• [Problem details]:
Each line of the data holding "them" should be found and copied.

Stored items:
(** * SQLiteNode: the replication state machine of Bedrock

    A shallow embedding of [SQLiteNode] (the cluster node of the Bedrock
    database: election, synchronization, two-phase commit, escalation) and
    the properties of it that the specification states.

    Conventions of the embedding.
    - A [uint64_t] is a [Z] in [0, 2^64); sums and differences computed by the
      source in that type go through [u64].  Counters of type [int] that only
      count configured peers are plain [Z]: they are bounded by the length of
      the peer list.
    - A [Peer*] is the position of the peer in [peerList]; a null pointer is
      [None].
    - A function that mutates the node takes the node and returns the new one.
      [STHROW] is the outcome [Thrown], a failed [SASSERT] is [Aborted]; the
      node returned next to them is the node as the exception leaves it.
    - The clock, the random source, the command server's answers and the
      outcome of the SQL engine's calls are inputs, gathered in [Env]: one
      reading of each per call of a handler.
    - Logging is left out. *)

From Stdlib Require Import ZArith String List Bool Lia DecimalString.
From stdpp Require Import base gmap strings list.

Set Warnings "-register-all".
Local Open Scope Z_scope.

(** ** Machine integers *)

Definition u64 (z : Z) : Z := z mod 2 ^ 64.

(** ** What the sources use but do not contain

    [libstuff] (string helpers, [SData]'s numeric readers) and
    [SQLiteNode::stateFromName] are not among the source files.  The model is
    parametric in them: every theorem holds whatever these functions compute. *)

Inductive State : Type :=
| UNKNOWN | SEARCHING | SYNCHRONIZING | WAITING | STANDINGUP
| LEADING | STANDINGDOWN | SUBSCRIBING | FOLLOWING.

Class Libstuff : Type := {
  (** [SToInt], [SToInt64], [SToUInt64]: a header value read as a number. *)
  SToInt : string -> Z;
  SToInt64 : string -> Z;
  SToUInt64 : string -> Z;
  (** [to_string] / [SToStr] on an integer. *)
  to_string : Z -> string;
  (** [SIEquals]: comparison that ignores case. *)
  SIEquals : string -> string -> bool;
  (** [SStartsWith haystack needle]. *)
  SStartsWith : string -> string -> bool;
  SToLower : string -> string;
  (** The reading [SData::test] makes of a header value. *)
  STest : string -> bool;
  (** [SQLiteNode::stateFromName]. *)
  stateFromName : string -> State;
  (** The engine's hash of a transaction: previous hash, then query. *)
  hashOf : string -> string -> string
}.

(** ** States *)

(** Modelled from the spec: the declaration of [enum State] (SQLiteNode.h) is
    missing.  The source compares states with [<] and [SWITHIN]; its comments
    fix the relative order of the eight named states ("SEARCHING,
    SYNCHRONIZING, or WAITING" are the states not above WAITING; below
    SUBSCRIBING means "no longer SUBSCRIBING or FOLLOWING").  The node's own
    state is never UNKNOWN. *)
Definition stateIndex (st : State) : Z :=
  match st with
  | UNKNOWN => 0 | SEARCHING => 1 | SYNCHRONIZING => 2 | WAITING => 3
  | STANDINGUP => 4 | LEADING => 5 | STANDINGDOWN => 6 | SUBSCRIBING => 7
  | FOLLOWING => 8
  end.

Definition stateName (st : State) : string :=
  match st with
  | UNKNOWN => "UNKNOWN" | SEARCHING => "SEARCHING"
  | SYNCHRONIZING => "SYNCHRONIZING" | WAITING => "WAITING"
  | STANDINGUP => "STANDINGUP" | LEADING => "LEADING"
  | STANDINGDOWN => "STANDINGDOWN" | SUBSCRIBING => "SUBSCRIBING"
  | FOLLOWING => "FOLLOWING"
  end.

Definition State_eqb (a b : State) : bool := stateIndex a =? stateIndex b.

(** [SWITHIN(lo, x, hi)]. *)
Definition SWITHIN (lo x hi : State) : bool :=
  (stateIndex lo <=? stateIndex x) && (stateIndex x <=? stateIndex hi).

Inductive CommitState : Type :=
| UNINITIALIZED | CS_WAITING | COMMITTING | SUCCESS | FAILED.

Inductive ConsistencyLevel : Type := ASYNC | ONE | QUORUM.

(** ** Messages

    An [SData] is a method line, a table of headers and a content.  The
    content of a SYNCHRONIZE_RESPONSE, a SUBSCRIPTION_APPROVED or an ESCALATE
    is a concatenation of serialized messages: the model keeps the messages
    themselves ([Serialized]), in the order [deserialize] reads them back.
    Header names are compared without case by the source; the model keys the
    table by the spelling the source writes. *)

Inductive Payload (M : Type) : Type :=
| Text (text : string)
| Serialized (parts : list M).
Arguments Text {M} text.
Arguments Serialized {M} parts.

Inductive SData : Type := mkSData {
  methodLine : string;
  nameValueMap : gmap string string;
  content : Payload SData }.

Definition newSData (method : string) : SData := mkSData method ∅ (Text "").

(** [table[name]] read: the value, or the empty string. *)
Definition valueOf (t : gmap string string) (name : string) : string :=
  default ""%string (t !! name).

Definition get (m : SData) (name : string) : string :=
  valueOf (nameValueMap m) name.

Definition isSet (m : SData) (name : string) : bool :=
  bool_decide (is_Some (nameValueMap m !! name)).

Definition set (name value : string) (m : SData) : SData :=
  mkSData (methodLine m) (<[name := value]> (nameValueMap m)) (content m).

Definition setContent (c : Payload SData) (m : SData) : SData :=
  mkSData (methodLine m) (nameValueMap m) c.

Definition setMethodLine (l : string) (m : SData) : SData :=
  mkSData l (nameValueMap m) (content m).

(** [content += part.serialize()]. *)
Definition appendPart (part : SData) (m : SData) : SData :=
  setContent
    (match content m with
     | Serialized l => Serialized (l ++ [part])
     | Text _ => Serialized [part]
     end) m.

(** The messages a content deserializes to, one after the other. *)
Definition partsOf (m : SData) : list SData :=
  match content m with
  | Serialized l => l
  | Text _ => []
  end.

(** The text of a content ([Serialized] stands for bytes that are not a
    query). *)
Definition textOf (m : SData) : string :=
  match content m with
  | Text s => s
  | Serialized _ => ""%string
  end.

(** ** Peers *)

Record Socket : Type := mkSocket {
  sendBuffer : list SData;
  shutDown : bool }.

Module Peer.
Record t : Type := mk {
  name : string;
  id : Z;
  params : gmap string string;
  attrs : gmap string string;
  state : State;
  latency : Z;
  s : option Socket }.
End Peer.
Abbreviation Peer := Peer.t.

Definition setAttr (name value : string) (p : Peer) : Peer :=
  Peer.mk (Peer.name p) (Peer.id p) (Peer.params p)
          (<[name := value]> (Peer.attrs p)) (Peer.state p) (Peer.latency p)
          (Peer.s p).

Definition eraseAttr (name : string) (p : Peer) : Peer :=
  Peer.mk (Peer.name p) (Peer.id p) (Peer.params p)
          (delete name (Peer.attrs p)) (Peer.state p) (Peer.latency p)
          (Peer.s p).

Definition setPeerState (st : State) (p : Peer) : Peer :=
  Peer.mk (Peer.name p) (Peer.id p) (Peer.params p) (Peer.attrs p) st
          (Peer.latency p) (Peer.s p).

Definition setSocket (sock : option Socket) (p : Peer) : Peer :=
  Peer.mk (Peer.name p) (Peer.id p) (Peer.params p) (Peer.attrs p)
          (Peer.state p) (Peer.latency p) sock.

(** The attribute [name] of a peer, read through [operator[]]. *)
Definition attr (p : Peer) (name : string) : string :=
  valueOf (Peer.attrs p) name.

Definition peerIsSet (p : Peer) (name : string) : bool :=
  bool_decide (is_Some (Peer.attrs p !! name)).

(** [peer->params["Permafollower"] == "true"]. *)
Definition permaFollower (p : Peer) : bool :=
  String.eqb (valueOf (Peer.params p) "Permafollower") "true".

(** [peer->s->send(message.serialize())]. *)
Definition socketSend (m : SData) (sock : Socket) : Socket :=
  mkSocket (sendBuffer sock ++ [m]) (shutDown sock).

(** ** The SQL engine *)

(** Modelled from the spec: the class [SQLite] is missing.  The spec (engine
    interface, commit log entry) gives a log of [(hash, query)] entries with
    contiguous indexes from 1, one open transaction with its query and hash,
    [commit] that either appends the prepared transaction or reports a
    conflict, and the drained list of committed transactions. *)
Record SQLite : Type := mkSQLite {
  journal : list (string * string);
  insideTransaction : bool;
  getUncommittedQuery : string;
  getUncommittedHash : string;
  committedTransactions : list (Z * (string * string)) }.

(** What the engine answers during one transaction attempt: how many times it
    interrupts the attempt for a checkpoint, whether begin, write and prepare
    succeed, and whether commit succeeds ([false]: conflict). *)
Record EngineStep : Type := mkEngineStep {
  checkpoints : nat;
  beginOk : bool;
  writeOk : bool;
  prepareOk : bool;
  commitOk : bool }.

Record SStopwatch : Type := mkSStopwatch {
  alarmDuration : Z;
  startTime : Z }.

(** The inputs of one call of a handler.  [engine k] is what the engine
    answers during the [k]-th transaction the handler attempts. *)
Record Env : Type := mkEnv {
  STimeNow : Z;
  rand64 : Z;
  canStandDown : bool;
  engine : nat -> EngineStep }.

Definition getCommitCount (db : SQLite) : Z := Z.of_nat (length (journal db)).

Definition getCommittedHash (db : SQLite) : string :=
  match last (journal db) with
  | Some (h, _) => h
  | None => ""%string
  end.

Definition beginTransaction (db : SQLite) : SQLite :=
  mkSQLite (journal db) true "" "" (committedTransactions db).

Definition writeUnmodified (query : string) (db : SQLite) : SQLite :=
  mkSQLite (journal db) (insideTransaction db)
           (getUncommittedQuery db ++ query) (getUncommittedHash db)
           (committedTransactions db).

Definition rollback (db : SQLite) : SQLite :=
  mkSQLite (journal db) false "" "" (committedTransactions db).

(** [commit] when the engine accepts it. *)
Definition commit (db : SQLite) : SQLite :=
  mkSQLite (journal db ++ [(getUncommittedHash db, getUncommittedQuery db)])
           false "" ""
           (committedTransactions db ++
              [(getCommitCount db + 1,
                (getUncommittedQuery db, getUncommittedHash db))]).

• [Response]:
      node returned next to them is the node as the exception leaves it.
    parametric in them: every theorem holds whatever these functions compute. *)
    themselves ([Serialized]), in the order [deserialize] reads them back.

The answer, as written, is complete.